On an important book of Machine Learning, I've found this proof.
We want to minimize the cost function $J_0(X_0)$ defined by the formula $$J_0(x_0) = \sum_{k=1}^n \|x_0 - x_k \|^2.$$
The solution to this problem is given by $x_0=m$, where $m$ is the sample mean $m = \frac{1}{n}\sum_{k=1}^nx_k$.
Proof. $$ \begin{array}{rcl} J_0(x_0) & = & \sum_{k=1}^n \|(x_0 - m)-(x_k - m) \|^2 \\ & = & \sum_{k=1}^n \|x_0 - m \|^2 -2(x_0-m)^T\sum_{k=1}^n(x_k-m) + \sum_{k=1}^n \|x_k - m \|^2 \\ & = & \sum_{k=1}^n \|x_0 - m \|^2 + \sum_{k=1}^n \|x_k - m \|^2. \end{array}$$
Since $ \sum_{k=1}^n \|x_k - m \|^2 $ is independent of $x_0$, this expression is obviously minimized by $x_0=m$.
I cannot understand this proof. What does assure that $ \sum_{k=1}^n \|x_k - m \|^2 $ is minimized?

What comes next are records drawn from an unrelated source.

Lemma write_inv h0 hist w W c s' :
  sorted_inv h0 hist w W →
  do_write c (w, W) = Ret s' →
  sorted_inv h0 (hist ++ [c]) s'.1 s'.2.
Proof.
  intros Hinv Hrun. destruct c as [e b t], s' as [w' W'].
  unfold do_write in Hrun. simpl in Hrun.
  apply write_Ret in Hrun
    as (cb & pr & n & h & name & ws & Hcb & Hpr & Hown & Hn & Hh & Hname
        & Hfs & Hwpe & Hlen & -> & ->).
  destruct Hinv as [Hop HN HB Hfl Hcbl Hcnl Hprl Hsl Hth Hcalls Hbk].
  assert (0 ≤ t < num_threads_ w) as Ht.
  { apply vec_at_lt in Hcb. lia. }
  assert (0 ≤ b < num_buckets_ w) as Hb.
  { apply vec_at_lt in Hpr. lia. }
  destruct (Hth t Ht) as (Hh' & Hname' & Hfs' & Hn' & Hcb').
  rewrite Hh in Hh'. injection Hh' as ->.
  rewrite Hname in Hname'. injection Hname' as ->.
  rewrite Hfs in Hfs'. injection Hfs' as ->.
  rewrite Hn in Hn'. injection Hn' as ->.
  rewrite Hcb in Hcb'. injection Hcb' as ->.
  split; simpl; try done.
  - by rewrite length_insert.
  - by rewrite length_insert.
  - by rewrite length_insert.
  - intros t' Ht'. destruct (Hth t' Ht') as (Hh' & Hname' & Hfs' & Hn' & Hcb').
    split; [done|]. split.
    { rewrite <- Hname'. by apply stream_name_same_streams. }
    rewrite !vec_at_insert by lia.
    rewrite thread_log_snoc, last_bucket_snoc. simpl.
    destruct (decide (t' = t)) as [->|Hne].
    + rewrite lookup_insert_eq, !decide_True by done.
      rewrite !decide_True by lia.
      rewrite records_snoc, length_app. simpl.
      split; [done|]. split; [f_equal; lia|done].
    + rewrite lookup_insert_ne
        by (intros Heq; apply edges_file_name_inj in Heq; congruence).
      rewrite !decide_False by congruence. rewrite app_nil_r. done.
  - apply Forall_app. split; [done|]. apply Forall_singleton. simpl. done.
  - intros b' Hb'. rewrite vec_at_insert by lia.
    destruct (decide (b' = b)) as [->|Hne].
    + rewrite decide_True by lia. eexists. split; [done|].
      destruct (Hbk b Hb) as (pr0 & Hpr0 & Hbinv).
      rewrite Hpr in Hpr0. injection Hpr0 as <-.
      destruct (decide (b ≠ last_bucket t hist)) as [Hcl|Hcur].
      * specialize (Hown Hcl).
        destruct Hbinv as [[Hnil ->]|[Hr _]]; [|lia].
        right. simpl. split; [done|].
        exists (thread_log t hist), [{| wc_edge := e; wc_bucket := b;
                                        wc_tid := t |}], [].
        rewrite thread_log_snoc, bucket_log_snoc, Hnil. simpl.
        rewrite !decide_True by done.
        repeat (split; [done|]). split; [|done].
        apply Forall_forall. intros c Hc Hcbk.
        apply list_elem_of_filter in Hc as [_ Hc].
        by eapply (filter_nil_not_elem_of _ _ c Hnil).
      * apply dec_stable in Hcur.
        assert (thread_log t hist ≠ []) as Hnonempty.
        { intros Hnil. unfold last_bucket in Hcur. rewrite Hnil in Hcur.
          simpl in Hcur. lia. }
        destruct (bucket_inv_current _ _ _ _ _ Hbinv Hnonempty (eq_sym Hcur))
          as (Howner & pre & run & Hlog & Hrunb & Hrn & Hoff & Htot & Hpre).
        right. simpl. rewrite Howner. split; [done|].
        exists pre, (run ++ [{| wc_edge := e; wc_bucket := b; wc_tid := t |}]),
               [].
        rewrite thread_log_snoc, bucket_log_snoc, Hlog, Hrunb. simpl.
        rewrite !decide_True by done. rewrite app_nil_r, app_assoc.
        split; [done|]. split; [done|].
        split; [by destruct run|]. split; [done|].
        split; [rewrite length_app; simpl; lia|]. done.
    + destruct (Hbk b' Hb') as (pr' & Hpr' & Hbinv). exists pr'.
      split; [done|].
      by apply (bucket_inv_other _ b).
Qed.


Lemma vresize_Ret {A} n (d : A) v v' :
  vresize n d v = Ret v' ↔ 0 ≤ n ∧ v' = resize (Z.to_nat n) d v.
Proof.
  unfold vresize. destruct (decide (0 ≤ n)); split.
  - intros [= <-]. done.
  - intros [_ ->]. done.
  - done.
  - intros [? _]. lia.
Qed.

(** The loop of [init_files]. *)
Lemma open_thread_files prefix (N : nat) W :
  ∃ files W',
    for_range 0 N (open_thread_file prefix) (replicate N NULLFILE, W)
    = Ret (files, W')
    ∧ length files = N
    ∧ length (streams W') = (length (streams W) + N)%nat
    ∧ (∀ h, (h < length (streams W))%nat → streams W' !! h = streams W !! h)
    ∧ (∀ t, 0 ≤ t < Z.of_nat N →
         vec_at files t = Ret (Z.of_nat (length (streams W)) + t)
         ∧ stream_name (Z.of_nat (length (streams W)) + t) W'
           = Ret (edges_file_name prefix t)
         ∧ fs W' !! edges_file_name prefix t = Some (Binary []))
    ∧ (∀ name, (∀ t, 0 ≤ t < Z.of_nat N → name ≠ edges_file_name prefix t) →
         fs W' !! name = fs W !! name).
Proof.
  set (h0 := length (streams W)).
  set (P := λ (i : Z) (s : list Z * World),
         length s.1 = N
         ∧ length (streams s.2) = (h0 + Z.to_nat i)%nat
         ∧ (∀ h, (h < h0)%nat → streams s.2 !! h = streams W !! h)
         ∧ (∀ t, 0 ≤ t < i →
              vec_at s.1 t = Ret (Z.of_nat h0 + t)
              ∧ stream_name (Z.of_nat h0 + t) s.2
                = Ret (edges_file_name prefix t)
              ∧ fs s.2 !! edges_file_name prefix t = Some (Binary []))
         ∧ (∀ name, (∀ t, 0 ≤ t < i → name ≠ edges_file_name prefix t) →
              fs s.2 !! name = fs W !! name)).
  destruct (for_range_total P (open_thread_file prefix) N 0
              (replicate N NULLFILE, W)) as ([files W'] & Hrun & HP).
  - unfold P. simpl. rewrite length_replicate.
    split; [done|]. split; [lia|]. split; [done|].
    split; [intros; lia|done].
  - intros i [files Wi] Hi (Hlen & Hsl & Hold & Hth & Hfr). simpl in *.
    unfold open_thread_file, fopen_w. simpl.
    assert (vec_set files i (Z.of_nat (length (streams Wi)))
            = Ret (<[Z.to_nat i := Z.of_nat (length (streams Wi))]> files))
      as ->.
    { apply vec_set_Ret. split; [lia|]. split; [lia|done]. }
    simpl. eexists. split; [done|]. unfold P. simpl.
    rewrite length_insert, length_app. simpl.
    split; [done|]. split; [lia|]. split.
    { intros h Hh. rewrite lookup_app_l by lia. by apply Hold. }
    split.
    + intros t Ht. rewrite vec_at_insert by lia.
      destruct (decide (t = i)) as [->|Hne].
      * rewrite decide_True by lia. split; [f_equal; lia|]. split.
        -- apply stream_name_Ret. simpl. split; [lia|].
           rewrite lookup_app_r by lia.
           replace (Z.to_nat (Z.of_nat h0 + i) - length (streams Wi))%nat
             with 0%nat by lia. done.
        -- apply lookup_insert_eq.
      * destruct (Hth t ltac:(lia)) as (Hv & Hs & Hf).
        split; [done|]. split.
        -- apply stream_name_Ret in Hs as [? Hs]. apply stream_name_Ret.
           simpl. split; [done|]. rewrite lookup_app_l; [done|].
           by eapply lookup_lt_Some.
        -- rewrite lookup_insert_ne; [done|].
           intros Heq. apply edges_file_name_inj in Heq. lia.
    + intros name Hname. rewrite lookup_insert_ne.
      * apply Hfr. intros t Ht. apply Hname. lia.
      * intros Heq. by apply (Hname i ltac:(lia)).
  - exists files, W'. destruct HP as (Hlen & Hsl & Hold & Hth & Hfr).
    simpl in *. split; [done|]. split; [done|]. split; [lia|].
    split; [done|]. split; [|done].
    intros t Ht. apply Hth. lia.
Qed.

Lemma init_files_ok w W :
  closed w → 0 ≤ num_threads_ w → 0 ≤ num_buckets_ w →
  ∃ w' W',
    init_files w W = Ret (w', W')
    ∧ sorted_inv (length (streams W)) [] w' W'
    ∧ (∀ name,
         (∀ t, 0 ≤ t < num_threads_ w →
               name ≠ edges_file_name (file_prefix_ w) t) →
         fs W' !! name = fs W !! name)
    ∧ kmer_size_ w' = kmer_size_ w
    ∧ words_per_edge_ w' = words_per_edge_ w
    ∧ num_threads_ w' = num_threads_ w
    ∧ num_buckets_ w' = num_buckets_ w
    ∧ unsorted_ w' = unsorted_ w
    ∧ num_unsorted_edges_ w' = num_unsorted_edges_ w
    ∧ file_prefix_ w' = file_prefix_ w.
Proof.
  intros (Hop & Hf & Hcb & Hcn & Hpr) HN HB. unfold init_files.
  rewrite Hop, Hf, Hcb, Hcn, Hpr. simpl.
  unfold vresize. rewrite !decide_True by done. simpl.
  rewrite !resize_nil.
  destruct (open_thread_files (file_prefix_ w) (Z.to_nat (num_threads_ w)) W)
    as (files & W' & Hrun & Hlen & Hsl & Hold & Hth & Hfr).
  rewrite Hrun. simpl. eexists _, _. split; [done|].
  split; [|split; [|done]].
  - split; simpl; try done.
    + by rewrite length_replicate.
    + by rewrite length_replicate.
    + by rewrite length_replicate.
    + lia.
    + intros t Ht. destruct (Hth t ltac:(lia)) as (Hv & Hs & Hfs).
      split; [done|]. split; [done|]. split; [done|].
      split; apply vec_at_Ret; (split; [lia|]);
        apply lookup_replicate_2; lia.
    + intros b Hb. exists PartitionRecord_new. split.
      * apply vec_at_Ret. split; [lia|]. apply lookup_replicate_2. lia.
      * by left.
  - intros name Hname. apply Hfr. intros t Ht. apply Hname. lia.
Qed.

I believe that this expression is constant. The only variable anywhere in sight is $x_0$. You are supposed to pick $x_0$ that minimizes $J_0(x_0)$. The only expression involving $x_0$ is nonnegative, so it is minimized if it is zero. Choosing $x_0=m$ does this because $$J_0(x_0) = \underbrace{\sum_{k=1}^n \|x_0 - m \|^2}_{\textrm{zero when }x_0=m} + \underbrace{\sum_{k=1}^n \|x_k - m \|^2}_{\textrm{constant w.r.t. }x_0} $$